*** Exercise input ***

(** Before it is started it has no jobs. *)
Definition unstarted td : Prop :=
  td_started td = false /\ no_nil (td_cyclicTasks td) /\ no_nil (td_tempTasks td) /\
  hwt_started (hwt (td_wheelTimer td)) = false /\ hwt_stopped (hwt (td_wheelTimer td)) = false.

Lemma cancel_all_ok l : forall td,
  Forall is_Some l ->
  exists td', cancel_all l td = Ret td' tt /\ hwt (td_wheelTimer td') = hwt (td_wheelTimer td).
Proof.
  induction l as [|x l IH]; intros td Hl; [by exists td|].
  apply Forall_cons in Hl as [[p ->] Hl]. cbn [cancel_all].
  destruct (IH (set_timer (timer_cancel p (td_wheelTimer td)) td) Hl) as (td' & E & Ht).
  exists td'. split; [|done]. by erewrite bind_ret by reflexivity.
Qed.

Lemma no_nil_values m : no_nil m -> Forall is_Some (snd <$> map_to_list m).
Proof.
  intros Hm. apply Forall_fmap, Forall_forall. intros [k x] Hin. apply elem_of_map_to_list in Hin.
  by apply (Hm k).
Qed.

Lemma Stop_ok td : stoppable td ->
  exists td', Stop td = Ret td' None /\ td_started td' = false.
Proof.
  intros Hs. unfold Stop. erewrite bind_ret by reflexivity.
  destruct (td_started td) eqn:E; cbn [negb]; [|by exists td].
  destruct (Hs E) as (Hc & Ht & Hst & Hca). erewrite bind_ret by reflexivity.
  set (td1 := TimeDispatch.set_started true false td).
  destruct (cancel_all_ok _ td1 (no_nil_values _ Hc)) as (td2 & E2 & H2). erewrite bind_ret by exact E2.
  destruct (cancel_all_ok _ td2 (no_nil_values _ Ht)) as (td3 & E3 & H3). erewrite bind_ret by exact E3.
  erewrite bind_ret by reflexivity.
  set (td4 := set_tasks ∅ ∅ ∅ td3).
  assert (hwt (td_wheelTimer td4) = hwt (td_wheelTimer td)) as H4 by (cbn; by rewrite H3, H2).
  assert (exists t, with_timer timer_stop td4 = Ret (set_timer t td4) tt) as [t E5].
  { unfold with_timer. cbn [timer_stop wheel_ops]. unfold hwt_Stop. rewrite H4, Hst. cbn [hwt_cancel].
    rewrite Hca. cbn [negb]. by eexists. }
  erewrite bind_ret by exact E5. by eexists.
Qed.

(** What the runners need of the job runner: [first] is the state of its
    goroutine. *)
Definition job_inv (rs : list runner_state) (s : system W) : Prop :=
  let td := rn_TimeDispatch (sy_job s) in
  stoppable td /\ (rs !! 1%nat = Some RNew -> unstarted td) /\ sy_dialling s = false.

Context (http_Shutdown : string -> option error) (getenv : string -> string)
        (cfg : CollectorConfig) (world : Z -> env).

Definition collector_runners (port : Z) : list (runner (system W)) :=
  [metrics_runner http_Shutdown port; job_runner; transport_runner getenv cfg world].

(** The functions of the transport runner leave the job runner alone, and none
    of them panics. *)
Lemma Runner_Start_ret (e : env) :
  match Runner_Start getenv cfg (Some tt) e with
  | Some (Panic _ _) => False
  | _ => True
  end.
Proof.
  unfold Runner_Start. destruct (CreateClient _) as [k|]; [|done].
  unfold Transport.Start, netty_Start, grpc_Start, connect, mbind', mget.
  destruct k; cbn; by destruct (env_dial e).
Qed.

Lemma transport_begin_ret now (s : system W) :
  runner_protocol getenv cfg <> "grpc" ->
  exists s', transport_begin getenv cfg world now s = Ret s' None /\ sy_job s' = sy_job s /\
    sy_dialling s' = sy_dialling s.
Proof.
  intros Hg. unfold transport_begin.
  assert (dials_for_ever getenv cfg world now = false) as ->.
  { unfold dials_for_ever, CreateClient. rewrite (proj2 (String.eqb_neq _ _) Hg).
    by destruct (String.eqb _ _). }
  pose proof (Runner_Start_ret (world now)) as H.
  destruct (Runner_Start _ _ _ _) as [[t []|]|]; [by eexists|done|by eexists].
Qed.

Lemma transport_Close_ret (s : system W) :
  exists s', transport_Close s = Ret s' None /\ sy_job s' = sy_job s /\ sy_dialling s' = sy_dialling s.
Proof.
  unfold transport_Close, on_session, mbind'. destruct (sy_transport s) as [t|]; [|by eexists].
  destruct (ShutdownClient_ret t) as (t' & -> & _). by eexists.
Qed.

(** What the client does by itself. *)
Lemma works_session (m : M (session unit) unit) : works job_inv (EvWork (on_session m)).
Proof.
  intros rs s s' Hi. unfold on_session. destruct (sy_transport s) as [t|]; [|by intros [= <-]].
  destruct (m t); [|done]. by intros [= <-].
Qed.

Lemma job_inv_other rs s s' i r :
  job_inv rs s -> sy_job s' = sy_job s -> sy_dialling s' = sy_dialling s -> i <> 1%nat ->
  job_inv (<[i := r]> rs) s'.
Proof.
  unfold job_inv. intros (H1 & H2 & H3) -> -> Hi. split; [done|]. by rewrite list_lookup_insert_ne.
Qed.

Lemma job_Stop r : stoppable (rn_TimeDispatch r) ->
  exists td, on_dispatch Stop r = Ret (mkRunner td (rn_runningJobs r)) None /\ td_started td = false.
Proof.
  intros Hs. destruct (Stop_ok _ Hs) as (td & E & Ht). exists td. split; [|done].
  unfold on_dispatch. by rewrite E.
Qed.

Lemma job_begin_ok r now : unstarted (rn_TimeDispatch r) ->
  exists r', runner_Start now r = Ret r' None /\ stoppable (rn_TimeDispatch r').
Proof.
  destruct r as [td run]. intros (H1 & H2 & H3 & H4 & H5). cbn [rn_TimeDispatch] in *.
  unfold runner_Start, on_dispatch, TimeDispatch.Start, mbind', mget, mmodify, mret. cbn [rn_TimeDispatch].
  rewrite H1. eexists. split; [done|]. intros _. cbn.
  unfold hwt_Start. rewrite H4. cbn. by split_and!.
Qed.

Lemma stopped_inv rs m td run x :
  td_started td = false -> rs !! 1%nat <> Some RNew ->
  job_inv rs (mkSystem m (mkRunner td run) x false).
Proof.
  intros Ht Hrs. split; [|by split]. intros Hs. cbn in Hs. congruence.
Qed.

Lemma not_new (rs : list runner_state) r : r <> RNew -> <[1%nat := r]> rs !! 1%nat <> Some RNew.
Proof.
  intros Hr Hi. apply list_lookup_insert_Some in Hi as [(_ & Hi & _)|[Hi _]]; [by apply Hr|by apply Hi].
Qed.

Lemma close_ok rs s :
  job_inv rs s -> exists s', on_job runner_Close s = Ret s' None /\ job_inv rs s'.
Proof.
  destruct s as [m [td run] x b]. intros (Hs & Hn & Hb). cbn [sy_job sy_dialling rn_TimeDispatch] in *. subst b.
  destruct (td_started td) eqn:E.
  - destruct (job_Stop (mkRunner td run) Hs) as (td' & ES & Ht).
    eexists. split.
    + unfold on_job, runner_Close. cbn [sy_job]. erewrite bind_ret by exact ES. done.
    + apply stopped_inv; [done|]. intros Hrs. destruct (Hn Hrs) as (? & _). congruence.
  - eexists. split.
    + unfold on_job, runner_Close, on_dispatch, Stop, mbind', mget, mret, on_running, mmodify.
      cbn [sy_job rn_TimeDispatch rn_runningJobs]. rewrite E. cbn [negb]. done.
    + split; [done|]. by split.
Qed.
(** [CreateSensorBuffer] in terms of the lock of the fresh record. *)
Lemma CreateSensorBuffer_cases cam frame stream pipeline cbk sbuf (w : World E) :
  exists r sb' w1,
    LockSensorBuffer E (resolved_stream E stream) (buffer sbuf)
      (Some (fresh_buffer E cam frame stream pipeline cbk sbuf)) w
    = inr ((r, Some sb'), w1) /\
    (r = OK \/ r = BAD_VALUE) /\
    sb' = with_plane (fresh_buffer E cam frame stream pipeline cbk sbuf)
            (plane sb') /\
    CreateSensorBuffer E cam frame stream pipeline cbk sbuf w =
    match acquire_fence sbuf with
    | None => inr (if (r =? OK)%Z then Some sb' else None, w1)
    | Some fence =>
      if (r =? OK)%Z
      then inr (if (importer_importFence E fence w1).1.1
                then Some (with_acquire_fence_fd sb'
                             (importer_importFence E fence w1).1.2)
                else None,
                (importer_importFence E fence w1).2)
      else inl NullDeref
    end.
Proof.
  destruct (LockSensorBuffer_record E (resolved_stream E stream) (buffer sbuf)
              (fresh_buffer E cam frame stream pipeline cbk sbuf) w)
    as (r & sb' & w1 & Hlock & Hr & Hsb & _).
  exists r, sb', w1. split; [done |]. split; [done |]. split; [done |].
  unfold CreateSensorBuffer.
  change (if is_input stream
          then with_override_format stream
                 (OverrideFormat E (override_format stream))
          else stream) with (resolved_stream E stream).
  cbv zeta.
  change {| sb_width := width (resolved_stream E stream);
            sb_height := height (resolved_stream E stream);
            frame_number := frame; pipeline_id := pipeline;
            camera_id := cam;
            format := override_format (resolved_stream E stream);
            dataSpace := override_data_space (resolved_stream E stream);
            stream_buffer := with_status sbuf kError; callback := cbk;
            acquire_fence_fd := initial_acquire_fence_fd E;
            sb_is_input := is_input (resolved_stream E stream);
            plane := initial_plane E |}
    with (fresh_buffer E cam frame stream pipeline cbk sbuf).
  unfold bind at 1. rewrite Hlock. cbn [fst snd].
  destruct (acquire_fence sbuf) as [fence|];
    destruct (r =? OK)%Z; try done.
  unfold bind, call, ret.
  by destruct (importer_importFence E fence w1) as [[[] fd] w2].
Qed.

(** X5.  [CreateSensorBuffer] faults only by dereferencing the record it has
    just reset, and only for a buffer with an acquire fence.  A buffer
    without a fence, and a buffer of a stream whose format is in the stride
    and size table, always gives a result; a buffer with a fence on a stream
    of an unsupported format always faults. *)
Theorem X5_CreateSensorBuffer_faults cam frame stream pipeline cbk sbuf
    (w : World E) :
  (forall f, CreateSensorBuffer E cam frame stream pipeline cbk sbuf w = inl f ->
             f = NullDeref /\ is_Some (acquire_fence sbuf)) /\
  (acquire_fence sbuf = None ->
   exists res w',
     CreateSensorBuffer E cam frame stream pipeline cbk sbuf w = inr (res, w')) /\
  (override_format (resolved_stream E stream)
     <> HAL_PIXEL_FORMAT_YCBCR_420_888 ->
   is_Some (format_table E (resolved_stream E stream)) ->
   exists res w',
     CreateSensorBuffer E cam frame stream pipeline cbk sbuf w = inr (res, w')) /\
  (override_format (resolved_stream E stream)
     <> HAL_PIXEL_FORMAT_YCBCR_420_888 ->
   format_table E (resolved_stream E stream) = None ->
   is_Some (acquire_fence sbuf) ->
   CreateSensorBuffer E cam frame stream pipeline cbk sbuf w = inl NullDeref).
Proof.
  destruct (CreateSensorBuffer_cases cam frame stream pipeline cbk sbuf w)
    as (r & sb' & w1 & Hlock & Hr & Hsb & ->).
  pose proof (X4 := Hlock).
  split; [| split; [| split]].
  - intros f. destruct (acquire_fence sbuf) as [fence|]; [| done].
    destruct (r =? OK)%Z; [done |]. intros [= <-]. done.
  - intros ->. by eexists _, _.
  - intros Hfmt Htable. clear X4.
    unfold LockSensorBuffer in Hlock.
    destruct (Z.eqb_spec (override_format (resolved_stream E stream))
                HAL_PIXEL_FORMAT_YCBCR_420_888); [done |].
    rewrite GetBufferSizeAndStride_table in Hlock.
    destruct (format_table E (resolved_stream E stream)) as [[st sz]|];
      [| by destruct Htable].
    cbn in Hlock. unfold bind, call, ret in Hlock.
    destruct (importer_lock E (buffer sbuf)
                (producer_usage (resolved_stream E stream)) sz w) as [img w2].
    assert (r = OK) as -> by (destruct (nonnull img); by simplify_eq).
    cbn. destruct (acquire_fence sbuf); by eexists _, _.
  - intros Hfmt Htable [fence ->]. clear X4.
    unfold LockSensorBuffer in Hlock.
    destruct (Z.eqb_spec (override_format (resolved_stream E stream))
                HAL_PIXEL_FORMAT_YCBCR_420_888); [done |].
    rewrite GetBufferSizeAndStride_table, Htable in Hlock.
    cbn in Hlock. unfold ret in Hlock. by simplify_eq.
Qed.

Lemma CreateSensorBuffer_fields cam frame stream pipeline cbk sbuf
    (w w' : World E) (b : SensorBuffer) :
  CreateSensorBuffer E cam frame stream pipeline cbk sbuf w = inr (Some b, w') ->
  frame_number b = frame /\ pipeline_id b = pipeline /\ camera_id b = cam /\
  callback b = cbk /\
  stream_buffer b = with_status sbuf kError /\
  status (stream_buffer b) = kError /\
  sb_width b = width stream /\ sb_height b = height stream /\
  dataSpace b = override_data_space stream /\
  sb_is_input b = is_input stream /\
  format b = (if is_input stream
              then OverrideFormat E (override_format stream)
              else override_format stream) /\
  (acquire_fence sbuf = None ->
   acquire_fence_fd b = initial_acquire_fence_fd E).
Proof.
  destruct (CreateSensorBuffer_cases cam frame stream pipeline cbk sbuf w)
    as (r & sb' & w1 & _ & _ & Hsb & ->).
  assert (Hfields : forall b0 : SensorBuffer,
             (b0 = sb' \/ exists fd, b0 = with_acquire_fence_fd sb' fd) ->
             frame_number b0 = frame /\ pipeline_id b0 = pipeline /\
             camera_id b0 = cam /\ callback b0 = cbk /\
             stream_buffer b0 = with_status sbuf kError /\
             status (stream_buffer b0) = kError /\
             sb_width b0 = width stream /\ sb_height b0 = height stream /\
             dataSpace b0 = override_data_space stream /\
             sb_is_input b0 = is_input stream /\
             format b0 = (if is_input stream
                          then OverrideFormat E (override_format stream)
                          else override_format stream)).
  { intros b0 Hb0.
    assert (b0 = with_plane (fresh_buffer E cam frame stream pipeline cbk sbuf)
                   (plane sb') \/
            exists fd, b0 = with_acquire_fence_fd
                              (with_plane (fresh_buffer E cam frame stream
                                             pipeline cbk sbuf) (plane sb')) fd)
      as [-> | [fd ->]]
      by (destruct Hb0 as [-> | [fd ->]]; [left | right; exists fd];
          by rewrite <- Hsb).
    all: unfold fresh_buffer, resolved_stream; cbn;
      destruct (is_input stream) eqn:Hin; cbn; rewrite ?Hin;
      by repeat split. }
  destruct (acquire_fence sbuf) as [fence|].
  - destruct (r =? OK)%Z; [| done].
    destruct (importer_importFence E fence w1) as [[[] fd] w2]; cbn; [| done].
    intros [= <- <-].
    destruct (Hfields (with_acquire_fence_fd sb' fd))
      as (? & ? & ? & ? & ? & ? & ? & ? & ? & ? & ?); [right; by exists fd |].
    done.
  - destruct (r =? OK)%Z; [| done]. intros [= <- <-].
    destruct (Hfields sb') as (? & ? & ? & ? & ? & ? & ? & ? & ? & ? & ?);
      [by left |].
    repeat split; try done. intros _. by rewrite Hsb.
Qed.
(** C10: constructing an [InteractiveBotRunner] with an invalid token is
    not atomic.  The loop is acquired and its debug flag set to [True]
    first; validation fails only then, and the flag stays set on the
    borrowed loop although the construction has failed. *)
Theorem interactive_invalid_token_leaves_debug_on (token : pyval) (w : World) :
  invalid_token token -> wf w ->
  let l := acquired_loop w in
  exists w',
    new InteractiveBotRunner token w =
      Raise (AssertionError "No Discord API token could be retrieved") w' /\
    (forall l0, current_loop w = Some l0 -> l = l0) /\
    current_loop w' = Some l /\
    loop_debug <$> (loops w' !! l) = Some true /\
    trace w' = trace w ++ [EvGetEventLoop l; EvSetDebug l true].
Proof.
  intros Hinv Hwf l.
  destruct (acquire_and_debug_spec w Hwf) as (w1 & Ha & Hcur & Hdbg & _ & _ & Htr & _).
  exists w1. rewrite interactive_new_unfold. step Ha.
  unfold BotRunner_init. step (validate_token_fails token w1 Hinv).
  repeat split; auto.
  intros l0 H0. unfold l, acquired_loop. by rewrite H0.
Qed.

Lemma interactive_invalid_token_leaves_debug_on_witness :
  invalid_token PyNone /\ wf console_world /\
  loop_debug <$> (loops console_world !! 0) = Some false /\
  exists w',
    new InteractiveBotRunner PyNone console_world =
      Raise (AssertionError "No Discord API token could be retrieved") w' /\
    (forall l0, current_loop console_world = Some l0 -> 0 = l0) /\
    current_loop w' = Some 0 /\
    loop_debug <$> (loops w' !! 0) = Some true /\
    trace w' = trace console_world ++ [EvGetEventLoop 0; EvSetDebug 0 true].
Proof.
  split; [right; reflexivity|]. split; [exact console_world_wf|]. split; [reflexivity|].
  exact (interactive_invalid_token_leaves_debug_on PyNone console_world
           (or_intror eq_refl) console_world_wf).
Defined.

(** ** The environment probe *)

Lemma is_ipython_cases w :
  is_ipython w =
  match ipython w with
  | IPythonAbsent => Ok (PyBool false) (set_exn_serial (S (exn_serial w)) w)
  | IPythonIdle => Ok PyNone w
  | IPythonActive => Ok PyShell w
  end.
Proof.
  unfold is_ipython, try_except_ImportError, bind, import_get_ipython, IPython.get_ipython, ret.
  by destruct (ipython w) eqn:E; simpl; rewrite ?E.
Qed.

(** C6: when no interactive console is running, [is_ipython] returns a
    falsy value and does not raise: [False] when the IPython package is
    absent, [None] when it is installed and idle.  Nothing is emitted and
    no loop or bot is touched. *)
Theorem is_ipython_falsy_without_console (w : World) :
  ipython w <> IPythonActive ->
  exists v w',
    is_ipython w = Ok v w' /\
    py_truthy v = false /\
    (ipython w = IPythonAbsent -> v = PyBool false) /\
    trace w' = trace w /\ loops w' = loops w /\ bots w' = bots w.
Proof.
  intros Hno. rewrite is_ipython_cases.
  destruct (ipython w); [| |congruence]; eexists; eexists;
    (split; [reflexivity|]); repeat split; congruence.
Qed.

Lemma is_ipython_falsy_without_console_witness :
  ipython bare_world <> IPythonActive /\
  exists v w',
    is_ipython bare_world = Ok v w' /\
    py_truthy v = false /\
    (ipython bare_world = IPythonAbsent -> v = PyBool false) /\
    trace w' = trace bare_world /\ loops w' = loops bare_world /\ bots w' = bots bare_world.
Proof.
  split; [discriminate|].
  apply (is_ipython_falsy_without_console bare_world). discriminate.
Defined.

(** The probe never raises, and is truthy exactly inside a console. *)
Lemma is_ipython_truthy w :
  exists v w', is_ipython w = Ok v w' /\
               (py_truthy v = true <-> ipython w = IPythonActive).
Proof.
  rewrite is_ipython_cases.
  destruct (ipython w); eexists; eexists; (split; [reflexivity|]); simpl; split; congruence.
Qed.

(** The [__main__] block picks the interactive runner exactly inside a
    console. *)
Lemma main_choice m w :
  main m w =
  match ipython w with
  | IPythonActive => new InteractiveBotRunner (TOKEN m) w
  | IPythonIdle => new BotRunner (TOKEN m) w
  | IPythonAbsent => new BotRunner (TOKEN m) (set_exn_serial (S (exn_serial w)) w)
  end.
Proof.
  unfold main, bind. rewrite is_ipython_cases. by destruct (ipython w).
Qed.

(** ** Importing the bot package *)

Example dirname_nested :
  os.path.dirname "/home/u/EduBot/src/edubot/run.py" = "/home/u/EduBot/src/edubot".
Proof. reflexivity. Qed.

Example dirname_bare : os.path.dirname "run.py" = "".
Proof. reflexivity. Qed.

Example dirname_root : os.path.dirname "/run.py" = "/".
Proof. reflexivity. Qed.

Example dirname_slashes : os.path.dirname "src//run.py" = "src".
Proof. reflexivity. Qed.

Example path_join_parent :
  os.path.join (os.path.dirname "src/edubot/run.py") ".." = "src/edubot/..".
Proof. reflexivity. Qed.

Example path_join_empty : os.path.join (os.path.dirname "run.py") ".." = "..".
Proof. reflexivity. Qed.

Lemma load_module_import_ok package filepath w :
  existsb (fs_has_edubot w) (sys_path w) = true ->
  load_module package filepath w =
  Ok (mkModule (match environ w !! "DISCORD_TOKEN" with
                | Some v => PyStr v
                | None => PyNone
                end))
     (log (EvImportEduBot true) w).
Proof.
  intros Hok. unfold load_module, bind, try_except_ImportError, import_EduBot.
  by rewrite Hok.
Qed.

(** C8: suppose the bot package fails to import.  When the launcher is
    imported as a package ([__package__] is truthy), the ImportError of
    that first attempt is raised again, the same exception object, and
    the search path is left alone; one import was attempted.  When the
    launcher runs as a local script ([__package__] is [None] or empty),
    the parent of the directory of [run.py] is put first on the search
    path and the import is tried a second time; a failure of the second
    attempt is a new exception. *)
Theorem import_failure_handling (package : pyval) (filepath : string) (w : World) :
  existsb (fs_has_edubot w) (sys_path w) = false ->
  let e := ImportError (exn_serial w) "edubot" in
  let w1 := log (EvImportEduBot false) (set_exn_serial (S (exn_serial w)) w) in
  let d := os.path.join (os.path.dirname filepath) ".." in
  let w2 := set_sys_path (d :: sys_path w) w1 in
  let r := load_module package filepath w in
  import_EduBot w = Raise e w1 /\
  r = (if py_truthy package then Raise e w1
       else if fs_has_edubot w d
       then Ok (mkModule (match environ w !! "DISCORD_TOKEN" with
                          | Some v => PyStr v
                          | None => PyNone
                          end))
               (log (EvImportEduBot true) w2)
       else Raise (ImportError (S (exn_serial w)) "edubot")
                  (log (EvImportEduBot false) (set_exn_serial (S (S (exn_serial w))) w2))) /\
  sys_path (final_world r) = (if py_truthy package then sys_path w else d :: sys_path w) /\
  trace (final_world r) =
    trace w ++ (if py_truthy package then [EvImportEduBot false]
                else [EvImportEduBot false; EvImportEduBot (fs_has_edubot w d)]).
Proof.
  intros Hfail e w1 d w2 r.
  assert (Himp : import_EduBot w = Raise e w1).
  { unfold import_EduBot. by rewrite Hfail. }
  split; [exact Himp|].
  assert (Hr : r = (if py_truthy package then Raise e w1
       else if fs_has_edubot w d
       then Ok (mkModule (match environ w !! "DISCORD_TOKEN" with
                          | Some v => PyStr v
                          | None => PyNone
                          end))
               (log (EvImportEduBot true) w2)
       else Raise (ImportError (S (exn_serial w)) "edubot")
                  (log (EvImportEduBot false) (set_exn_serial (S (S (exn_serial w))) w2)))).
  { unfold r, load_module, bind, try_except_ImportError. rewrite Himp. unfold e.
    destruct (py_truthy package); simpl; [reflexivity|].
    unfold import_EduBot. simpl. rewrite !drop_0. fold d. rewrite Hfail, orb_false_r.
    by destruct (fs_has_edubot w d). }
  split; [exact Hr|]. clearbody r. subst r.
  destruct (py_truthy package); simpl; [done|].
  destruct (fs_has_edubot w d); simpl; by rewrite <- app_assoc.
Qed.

*** End of Exercise input ***

To do: Reproduce every line above containing "kError".

Your response:
            stream_buffer := with_status sbuf kError; callback := cbk;
  stream_buffer b = with_status sbuf kError /\
  status (stream_buffer b) = kError /\
             stream_buffer b0 = with_status sbuf kError /\
             status (stream_buffer b0) = kError /\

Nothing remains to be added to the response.